Stored data

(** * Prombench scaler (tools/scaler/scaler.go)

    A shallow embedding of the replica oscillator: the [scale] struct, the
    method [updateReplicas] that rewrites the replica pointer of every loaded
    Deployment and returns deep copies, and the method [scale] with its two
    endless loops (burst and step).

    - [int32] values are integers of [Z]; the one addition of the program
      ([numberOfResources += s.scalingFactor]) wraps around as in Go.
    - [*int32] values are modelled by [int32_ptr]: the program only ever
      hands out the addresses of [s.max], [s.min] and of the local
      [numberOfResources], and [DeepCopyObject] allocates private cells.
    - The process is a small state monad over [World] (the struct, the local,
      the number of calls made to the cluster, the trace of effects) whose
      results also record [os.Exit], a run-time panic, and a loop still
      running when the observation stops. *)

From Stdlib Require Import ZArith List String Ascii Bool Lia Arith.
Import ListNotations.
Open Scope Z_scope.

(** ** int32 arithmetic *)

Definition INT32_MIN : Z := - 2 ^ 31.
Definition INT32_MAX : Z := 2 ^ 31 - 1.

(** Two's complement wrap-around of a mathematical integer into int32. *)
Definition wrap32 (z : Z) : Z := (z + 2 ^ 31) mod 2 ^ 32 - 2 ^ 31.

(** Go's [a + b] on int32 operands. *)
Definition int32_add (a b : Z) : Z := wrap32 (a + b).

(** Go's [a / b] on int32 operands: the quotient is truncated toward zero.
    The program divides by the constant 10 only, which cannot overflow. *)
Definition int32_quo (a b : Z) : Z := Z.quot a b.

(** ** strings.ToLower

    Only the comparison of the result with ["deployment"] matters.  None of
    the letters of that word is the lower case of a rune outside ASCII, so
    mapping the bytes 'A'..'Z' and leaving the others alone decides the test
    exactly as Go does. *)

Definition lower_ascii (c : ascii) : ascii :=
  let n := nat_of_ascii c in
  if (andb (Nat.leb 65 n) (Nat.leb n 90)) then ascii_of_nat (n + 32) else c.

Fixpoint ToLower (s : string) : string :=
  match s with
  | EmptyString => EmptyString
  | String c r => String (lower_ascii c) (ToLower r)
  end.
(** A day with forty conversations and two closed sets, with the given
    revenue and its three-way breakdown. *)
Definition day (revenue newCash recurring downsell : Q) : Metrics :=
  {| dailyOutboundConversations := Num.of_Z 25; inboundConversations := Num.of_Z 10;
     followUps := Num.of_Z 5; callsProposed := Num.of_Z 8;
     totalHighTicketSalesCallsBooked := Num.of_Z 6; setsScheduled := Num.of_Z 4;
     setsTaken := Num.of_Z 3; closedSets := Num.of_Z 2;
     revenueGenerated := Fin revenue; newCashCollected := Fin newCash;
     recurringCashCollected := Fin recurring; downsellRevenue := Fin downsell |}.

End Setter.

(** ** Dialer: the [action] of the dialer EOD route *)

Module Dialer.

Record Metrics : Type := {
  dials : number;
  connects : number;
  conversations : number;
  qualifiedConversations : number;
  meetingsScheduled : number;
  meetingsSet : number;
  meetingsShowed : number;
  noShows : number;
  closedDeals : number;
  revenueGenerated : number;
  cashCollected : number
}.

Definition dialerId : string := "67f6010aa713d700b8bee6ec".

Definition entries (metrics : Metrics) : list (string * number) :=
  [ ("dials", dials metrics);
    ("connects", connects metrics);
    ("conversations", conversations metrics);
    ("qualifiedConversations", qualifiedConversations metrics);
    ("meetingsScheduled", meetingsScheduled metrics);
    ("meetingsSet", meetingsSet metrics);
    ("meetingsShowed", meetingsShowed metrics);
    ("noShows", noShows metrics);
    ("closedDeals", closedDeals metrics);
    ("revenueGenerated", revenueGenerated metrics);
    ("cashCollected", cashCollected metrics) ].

_Aim of the exercise_:
For this exercise, all the data must be repeated exactly.

_Response_:
(** * Prombench scaler (tools/scaler/scaler.go)

    A shallow embedding of the replica oscillator: the [scale] struct, the
    method [updateReplicas] that rewrites the replica pointer of every loaded
    Deployment and returns deep copies, and the method [scale] with its two
    endless loops (burst and step).

    - [int32] values are integers of [Z]; the one addition of the program
      ([numberOfResources += s.scalingFactor]) wraps around as in Go.
    - [*int32] values are modelled by [int32_ptr]: the program only ever
      hands out the addresses of [s.max], [s.min] and of the local
      [numberOfResources], and [DeepCopyObject] allocates private cells.
    - The process is a small state monad over [World] (the struct, the local,
      the number of calls made to the cluster, the trace of effects) whose
      results also record [os.Exit], a run-time panic, and a loop still
      running when the observation stops. *)

From Stdlib Require Import ZArith List String Ascii Bool Lia Arith.
Import ListNotations.
Open Scope Z_scope.

(** ** int32 arithmetic *)

Definition INT32_MIN : Z := - 2 ^ 31.
Definition INT32_MAX : Z := 2 ^ 31 - 1.

(** Two's complement wrap-around of a mathematical integer into int32. *)
Definition wrap32 (z : Z) : Z := (z + 2 ^ 31) mod 2 ^ 32 - 2 ^ 31.

(** Go's [a + b] on int32 operands. *)
Definition int32_add (a b : Z) : Z := wrap32 (a + b).

(** Go's [a / b] on int32 operands: the quotient is truncated toward zero.
    The program divides by the constant 10 only, which cannot overflow. *)
Definition int32_quo (a b : Z) : Z := Z.quot a b.

(** ** strings.ToLower

    Only the comparison of the result with ["deployment"] matters.  None of
    the letters of that word is the lower case of a rune outside ASCII, so
    mapping the bytes 'A'..'Z' and leaving the others alone decides the test
    exactly as Go does. *)

Definition lower_ascii (c : ascii) : ascii :=
  let n := nat_of_ascii c in
  if (andb (Nat.leb 65 n) (Nat.leb n 90)) then ascii_of_nat (n + 32) else c.

Fixpoint ToLower (s : string) : string :=
  match s with
  | EmptyString => EmptyString
  | String c r => String (lower_ascii c) (ToLower r)
  end.
(** A day with forty conversations and two closed sets, with the given
    revenue and its three-way breakdown. *)
Definition day (revenue newCash recurring downsell : Q) : Metrics :=
  {| dailyOutboundConversations := Num.of_Z 25; inboundConversations := Num.of_Z 10;
     followUps := Num.of_Z 5; callsProposed := Num.of_Z 8;
     totalHighTicketSalesCallsBooked := Num.of_Z 6; setsScheduled := Num.of_Z 4;
     setsTaken := Num.of_Z 3; closedSets := Num.of_Z 2;
     revenueGenerated := Fin revenue; newCashCollected := Fin newCash;
     recurringCashCollected := Fin recurring; downsellRevenue := Fin downsell |}.

End Setter.

(** ** Dialer: the [action] of the dialer EOD route *)

Module Dialer.

Record Metrics : Type := {
  dials : number;
  connects : number;
  conversations : number;
  qualifiedConversations : number;
  meetingsScheduled : number;
  meetingsSet : number;
  meetingsShowed : number;
  noShows : number;
  closedDeals : number;
  revenueGenerated : number;
  cashCollected : number
}.

Definition dialerId : string := "67f6010aa713d700b8bee6ec".

Definition entries (metrics : Metrics) : list (string * number) :=
  [ ("dials", dials metrics);
    ("connects", connects metrics);
    ("conversations", conversations metrics);
    ("qualifiedConversations", qualifiedConversations metrics);
    ("meetingsScheduled", meetingsScheduled metrics);
    ("meetingsSet", meetingsSet metrics);
    ("meetingsShowed", meetingsShowed metrics);
    ("noShows", noShows metrics);
    ("closedDeals", closedDeals metrics);
    ("revenueGenerated", revenueGenerated metrics);
    ("cashCollected", cashCollected metrics) ].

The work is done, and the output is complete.